> What the task asks: Answer with the exact lines of the following material from the one containing "The orval client: for" through the one containing "drops it. *)", both end lines included.
________
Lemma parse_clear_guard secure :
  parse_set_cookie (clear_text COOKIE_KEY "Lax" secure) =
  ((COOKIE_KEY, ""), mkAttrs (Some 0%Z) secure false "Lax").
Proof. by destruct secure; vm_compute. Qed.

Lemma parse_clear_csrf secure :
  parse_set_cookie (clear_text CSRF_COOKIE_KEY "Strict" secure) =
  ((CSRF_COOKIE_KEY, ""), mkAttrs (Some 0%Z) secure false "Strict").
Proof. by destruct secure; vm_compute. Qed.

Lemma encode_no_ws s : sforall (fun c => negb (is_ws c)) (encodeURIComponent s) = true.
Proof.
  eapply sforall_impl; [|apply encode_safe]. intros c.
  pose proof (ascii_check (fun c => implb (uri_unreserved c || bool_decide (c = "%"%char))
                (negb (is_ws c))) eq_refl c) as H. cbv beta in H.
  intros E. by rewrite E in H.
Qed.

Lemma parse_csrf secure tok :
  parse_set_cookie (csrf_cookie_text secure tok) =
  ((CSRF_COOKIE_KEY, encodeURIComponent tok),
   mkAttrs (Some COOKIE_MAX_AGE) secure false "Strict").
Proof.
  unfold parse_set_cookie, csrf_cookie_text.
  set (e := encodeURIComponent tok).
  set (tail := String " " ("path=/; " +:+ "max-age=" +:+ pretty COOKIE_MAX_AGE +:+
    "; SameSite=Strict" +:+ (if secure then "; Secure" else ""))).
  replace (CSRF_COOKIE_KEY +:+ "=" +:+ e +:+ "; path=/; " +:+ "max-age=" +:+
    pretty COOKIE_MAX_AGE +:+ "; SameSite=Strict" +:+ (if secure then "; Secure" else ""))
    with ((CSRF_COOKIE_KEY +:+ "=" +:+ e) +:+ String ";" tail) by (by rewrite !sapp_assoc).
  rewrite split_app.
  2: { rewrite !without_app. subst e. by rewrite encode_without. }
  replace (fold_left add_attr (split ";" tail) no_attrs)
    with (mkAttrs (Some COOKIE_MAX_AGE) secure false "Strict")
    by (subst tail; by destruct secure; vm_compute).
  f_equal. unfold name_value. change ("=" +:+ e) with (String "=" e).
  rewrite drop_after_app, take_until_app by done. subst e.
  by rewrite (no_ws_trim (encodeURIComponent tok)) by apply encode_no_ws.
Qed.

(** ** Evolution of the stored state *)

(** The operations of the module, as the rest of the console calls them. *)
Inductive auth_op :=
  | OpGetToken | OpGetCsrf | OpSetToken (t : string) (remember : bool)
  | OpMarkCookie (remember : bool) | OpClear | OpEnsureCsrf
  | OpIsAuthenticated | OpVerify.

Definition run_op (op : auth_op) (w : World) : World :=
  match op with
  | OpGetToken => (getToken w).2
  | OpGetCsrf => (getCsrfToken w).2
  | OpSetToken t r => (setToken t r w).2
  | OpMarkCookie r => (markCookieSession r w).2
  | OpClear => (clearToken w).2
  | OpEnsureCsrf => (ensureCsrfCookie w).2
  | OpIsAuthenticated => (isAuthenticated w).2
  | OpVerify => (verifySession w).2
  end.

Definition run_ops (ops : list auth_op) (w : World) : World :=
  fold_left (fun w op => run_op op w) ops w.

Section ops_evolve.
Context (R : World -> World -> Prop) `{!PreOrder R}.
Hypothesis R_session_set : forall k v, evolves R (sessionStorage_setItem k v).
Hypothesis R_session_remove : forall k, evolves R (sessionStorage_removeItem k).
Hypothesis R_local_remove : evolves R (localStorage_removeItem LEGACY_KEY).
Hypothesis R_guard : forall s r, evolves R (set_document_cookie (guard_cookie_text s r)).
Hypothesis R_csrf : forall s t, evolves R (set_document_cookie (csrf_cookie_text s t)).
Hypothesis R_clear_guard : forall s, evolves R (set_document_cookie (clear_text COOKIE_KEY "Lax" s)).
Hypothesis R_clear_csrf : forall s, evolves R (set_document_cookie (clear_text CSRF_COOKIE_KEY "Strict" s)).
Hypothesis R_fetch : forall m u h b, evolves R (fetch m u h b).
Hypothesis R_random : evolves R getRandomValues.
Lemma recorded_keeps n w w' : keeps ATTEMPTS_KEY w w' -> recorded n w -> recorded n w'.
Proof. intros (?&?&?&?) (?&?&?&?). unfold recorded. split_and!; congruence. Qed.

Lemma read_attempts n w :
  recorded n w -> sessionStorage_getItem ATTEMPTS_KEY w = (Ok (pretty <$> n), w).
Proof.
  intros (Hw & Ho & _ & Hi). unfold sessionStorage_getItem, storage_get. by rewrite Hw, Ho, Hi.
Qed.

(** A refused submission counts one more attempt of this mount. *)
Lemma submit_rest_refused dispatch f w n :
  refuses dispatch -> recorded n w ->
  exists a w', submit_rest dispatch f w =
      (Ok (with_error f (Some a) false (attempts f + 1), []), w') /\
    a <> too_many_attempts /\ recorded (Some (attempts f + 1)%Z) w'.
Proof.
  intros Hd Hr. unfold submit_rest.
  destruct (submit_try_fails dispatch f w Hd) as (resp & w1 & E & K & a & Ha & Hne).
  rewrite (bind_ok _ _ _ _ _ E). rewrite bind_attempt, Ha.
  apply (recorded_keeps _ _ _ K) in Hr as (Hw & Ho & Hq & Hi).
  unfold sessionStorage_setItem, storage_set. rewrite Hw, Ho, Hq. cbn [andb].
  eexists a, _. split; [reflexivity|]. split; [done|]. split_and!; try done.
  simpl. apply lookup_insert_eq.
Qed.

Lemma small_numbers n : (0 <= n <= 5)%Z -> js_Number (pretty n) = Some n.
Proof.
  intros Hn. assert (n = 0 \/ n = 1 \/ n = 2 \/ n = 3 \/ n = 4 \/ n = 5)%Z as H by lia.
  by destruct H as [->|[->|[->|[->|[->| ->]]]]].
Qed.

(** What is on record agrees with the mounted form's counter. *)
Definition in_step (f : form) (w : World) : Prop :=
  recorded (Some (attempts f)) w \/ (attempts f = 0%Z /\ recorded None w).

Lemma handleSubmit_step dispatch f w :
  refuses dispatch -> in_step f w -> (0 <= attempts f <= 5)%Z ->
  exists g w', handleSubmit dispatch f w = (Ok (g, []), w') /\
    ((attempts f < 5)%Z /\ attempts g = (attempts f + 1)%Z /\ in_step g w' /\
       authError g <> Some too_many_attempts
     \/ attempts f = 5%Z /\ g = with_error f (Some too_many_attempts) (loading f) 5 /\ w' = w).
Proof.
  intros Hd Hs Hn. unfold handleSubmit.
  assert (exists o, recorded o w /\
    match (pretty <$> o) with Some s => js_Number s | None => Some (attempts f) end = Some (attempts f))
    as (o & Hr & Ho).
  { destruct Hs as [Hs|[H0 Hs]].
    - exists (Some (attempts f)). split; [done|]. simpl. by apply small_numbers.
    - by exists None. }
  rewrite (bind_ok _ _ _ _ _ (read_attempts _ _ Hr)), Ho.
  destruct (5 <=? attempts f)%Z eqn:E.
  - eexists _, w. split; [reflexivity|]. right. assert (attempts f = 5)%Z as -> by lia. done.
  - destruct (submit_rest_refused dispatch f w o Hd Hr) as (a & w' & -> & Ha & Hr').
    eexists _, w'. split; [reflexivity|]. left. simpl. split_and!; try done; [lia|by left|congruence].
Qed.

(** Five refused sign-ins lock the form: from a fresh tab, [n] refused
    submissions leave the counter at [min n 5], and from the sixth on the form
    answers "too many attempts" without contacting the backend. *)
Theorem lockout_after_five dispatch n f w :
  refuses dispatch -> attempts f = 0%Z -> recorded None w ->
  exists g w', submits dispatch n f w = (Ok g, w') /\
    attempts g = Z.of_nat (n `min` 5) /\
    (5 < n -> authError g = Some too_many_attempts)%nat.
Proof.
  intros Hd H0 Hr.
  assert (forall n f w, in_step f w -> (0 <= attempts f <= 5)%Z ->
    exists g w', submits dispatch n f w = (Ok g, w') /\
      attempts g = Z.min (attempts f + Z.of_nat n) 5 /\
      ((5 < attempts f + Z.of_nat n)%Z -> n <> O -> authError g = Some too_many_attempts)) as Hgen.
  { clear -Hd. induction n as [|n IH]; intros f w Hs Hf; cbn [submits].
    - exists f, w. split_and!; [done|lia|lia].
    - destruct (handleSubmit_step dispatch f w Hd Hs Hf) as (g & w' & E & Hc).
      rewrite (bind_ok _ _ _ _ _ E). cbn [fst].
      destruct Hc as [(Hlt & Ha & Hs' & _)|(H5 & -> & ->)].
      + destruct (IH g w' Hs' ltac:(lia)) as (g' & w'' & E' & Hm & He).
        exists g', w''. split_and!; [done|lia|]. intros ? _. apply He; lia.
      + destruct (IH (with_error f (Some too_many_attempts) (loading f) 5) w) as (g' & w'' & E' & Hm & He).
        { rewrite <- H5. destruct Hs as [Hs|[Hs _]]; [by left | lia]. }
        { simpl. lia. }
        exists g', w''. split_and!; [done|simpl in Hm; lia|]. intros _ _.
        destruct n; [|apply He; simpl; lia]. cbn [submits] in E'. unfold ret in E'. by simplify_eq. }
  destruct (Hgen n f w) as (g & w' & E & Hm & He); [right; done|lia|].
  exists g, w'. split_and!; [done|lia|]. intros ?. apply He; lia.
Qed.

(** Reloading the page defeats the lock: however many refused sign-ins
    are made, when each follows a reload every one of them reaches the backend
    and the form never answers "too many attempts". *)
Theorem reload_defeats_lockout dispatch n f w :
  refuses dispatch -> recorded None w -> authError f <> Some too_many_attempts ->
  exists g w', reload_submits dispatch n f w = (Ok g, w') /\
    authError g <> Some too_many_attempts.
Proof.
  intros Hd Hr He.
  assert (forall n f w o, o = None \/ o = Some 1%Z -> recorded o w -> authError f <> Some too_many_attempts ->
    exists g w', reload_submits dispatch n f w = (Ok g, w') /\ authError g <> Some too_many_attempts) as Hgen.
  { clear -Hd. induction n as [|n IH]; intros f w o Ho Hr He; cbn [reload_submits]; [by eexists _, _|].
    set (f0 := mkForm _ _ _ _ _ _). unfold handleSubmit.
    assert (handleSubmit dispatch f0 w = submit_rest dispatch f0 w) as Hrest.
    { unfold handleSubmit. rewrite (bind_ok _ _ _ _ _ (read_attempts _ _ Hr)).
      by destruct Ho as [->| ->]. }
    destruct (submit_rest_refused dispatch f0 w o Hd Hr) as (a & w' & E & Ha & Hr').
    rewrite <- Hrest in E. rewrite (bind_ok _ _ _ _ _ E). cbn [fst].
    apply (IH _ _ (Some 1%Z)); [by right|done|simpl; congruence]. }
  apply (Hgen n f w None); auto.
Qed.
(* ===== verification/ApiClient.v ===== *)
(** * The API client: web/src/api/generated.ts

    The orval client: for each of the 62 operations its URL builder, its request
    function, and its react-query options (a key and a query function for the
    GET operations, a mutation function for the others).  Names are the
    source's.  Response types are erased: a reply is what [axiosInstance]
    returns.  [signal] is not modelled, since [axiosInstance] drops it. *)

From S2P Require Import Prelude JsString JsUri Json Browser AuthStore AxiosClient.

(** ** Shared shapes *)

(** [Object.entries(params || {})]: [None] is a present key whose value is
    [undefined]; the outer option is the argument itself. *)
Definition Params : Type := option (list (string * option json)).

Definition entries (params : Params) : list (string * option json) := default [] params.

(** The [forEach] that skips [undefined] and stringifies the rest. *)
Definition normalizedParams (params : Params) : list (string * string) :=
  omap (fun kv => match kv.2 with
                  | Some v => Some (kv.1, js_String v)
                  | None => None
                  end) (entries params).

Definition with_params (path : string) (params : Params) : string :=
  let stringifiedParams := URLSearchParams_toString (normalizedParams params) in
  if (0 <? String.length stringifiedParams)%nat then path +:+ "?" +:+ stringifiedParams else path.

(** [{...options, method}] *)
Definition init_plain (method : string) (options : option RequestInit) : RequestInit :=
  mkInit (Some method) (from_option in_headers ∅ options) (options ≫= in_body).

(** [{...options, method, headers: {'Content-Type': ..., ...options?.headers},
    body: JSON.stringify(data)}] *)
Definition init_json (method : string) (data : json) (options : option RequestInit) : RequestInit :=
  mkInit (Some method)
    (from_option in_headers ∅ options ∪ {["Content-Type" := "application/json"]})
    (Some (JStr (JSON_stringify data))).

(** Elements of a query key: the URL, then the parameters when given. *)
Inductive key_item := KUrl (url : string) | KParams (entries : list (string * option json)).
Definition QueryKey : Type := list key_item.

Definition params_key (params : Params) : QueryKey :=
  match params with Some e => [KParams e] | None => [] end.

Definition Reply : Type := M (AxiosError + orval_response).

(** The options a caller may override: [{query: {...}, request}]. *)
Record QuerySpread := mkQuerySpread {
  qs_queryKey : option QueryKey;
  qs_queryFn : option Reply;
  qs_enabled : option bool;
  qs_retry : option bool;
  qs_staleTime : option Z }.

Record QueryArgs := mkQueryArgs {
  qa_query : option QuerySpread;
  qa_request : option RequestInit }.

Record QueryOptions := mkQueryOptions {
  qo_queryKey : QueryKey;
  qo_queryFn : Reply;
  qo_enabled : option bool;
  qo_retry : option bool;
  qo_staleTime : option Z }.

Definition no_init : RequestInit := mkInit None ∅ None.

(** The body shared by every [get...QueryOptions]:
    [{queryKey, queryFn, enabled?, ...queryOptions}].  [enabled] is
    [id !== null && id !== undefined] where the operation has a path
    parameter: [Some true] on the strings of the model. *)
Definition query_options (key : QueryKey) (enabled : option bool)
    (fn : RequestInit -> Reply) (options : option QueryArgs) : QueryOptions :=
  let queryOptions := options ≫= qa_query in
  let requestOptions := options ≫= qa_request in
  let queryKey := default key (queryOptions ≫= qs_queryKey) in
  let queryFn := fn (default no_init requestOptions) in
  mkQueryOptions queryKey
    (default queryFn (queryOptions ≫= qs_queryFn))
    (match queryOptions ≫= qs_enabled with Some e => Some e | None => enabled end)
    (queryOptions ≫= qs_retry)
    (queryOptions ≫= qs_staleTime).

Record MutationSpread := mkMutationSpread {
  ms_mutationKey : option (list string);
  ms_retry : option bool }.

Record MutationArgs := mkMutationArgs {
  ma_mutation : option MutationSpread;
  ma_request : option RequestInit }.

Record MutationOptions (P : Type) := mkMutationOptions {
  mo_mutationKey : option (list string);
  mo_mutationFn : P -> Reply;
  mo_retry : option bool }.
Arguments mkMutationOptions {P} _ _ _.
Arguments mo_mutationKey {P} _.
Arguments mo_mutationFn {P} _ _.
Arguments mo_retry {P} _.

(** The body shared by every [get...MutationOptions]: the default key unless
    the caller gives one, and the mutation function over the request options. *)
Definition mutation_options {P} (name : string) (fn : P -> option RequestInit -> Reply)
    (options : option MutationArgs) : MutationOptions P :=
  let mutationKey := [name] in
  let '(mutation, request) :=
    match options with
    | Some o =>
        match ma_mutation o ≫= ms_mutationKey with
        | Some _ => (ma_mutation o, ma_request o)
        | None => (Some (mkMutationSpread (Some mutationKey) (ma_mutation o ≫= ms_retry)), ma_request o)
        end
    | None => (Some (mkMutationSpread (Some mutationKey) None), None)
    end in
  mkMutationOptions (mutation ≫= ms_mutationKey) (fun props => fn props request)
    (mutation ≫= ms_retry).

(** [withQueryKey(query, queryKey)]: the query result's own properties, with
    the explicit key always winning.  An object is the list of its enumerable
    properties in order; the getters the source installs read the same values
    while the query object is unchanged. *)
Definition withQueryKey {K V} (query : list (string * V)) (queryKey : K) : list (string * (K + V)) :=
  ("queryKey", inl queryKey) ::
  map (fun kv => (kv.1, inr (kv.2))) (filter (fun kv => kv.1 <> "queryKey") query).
________
> The answer:
    The orval client: for each of the 62 operations its URL builder, its request
    function, and its react-query options (a key and a query function for the
    GET operations, a mutation function for the others).  Names are the
    source's.  Response types are erased: a reply is what [axiosInstance]
    returns.  [signal] is not modelled, since [axiosInstance] drops it. *)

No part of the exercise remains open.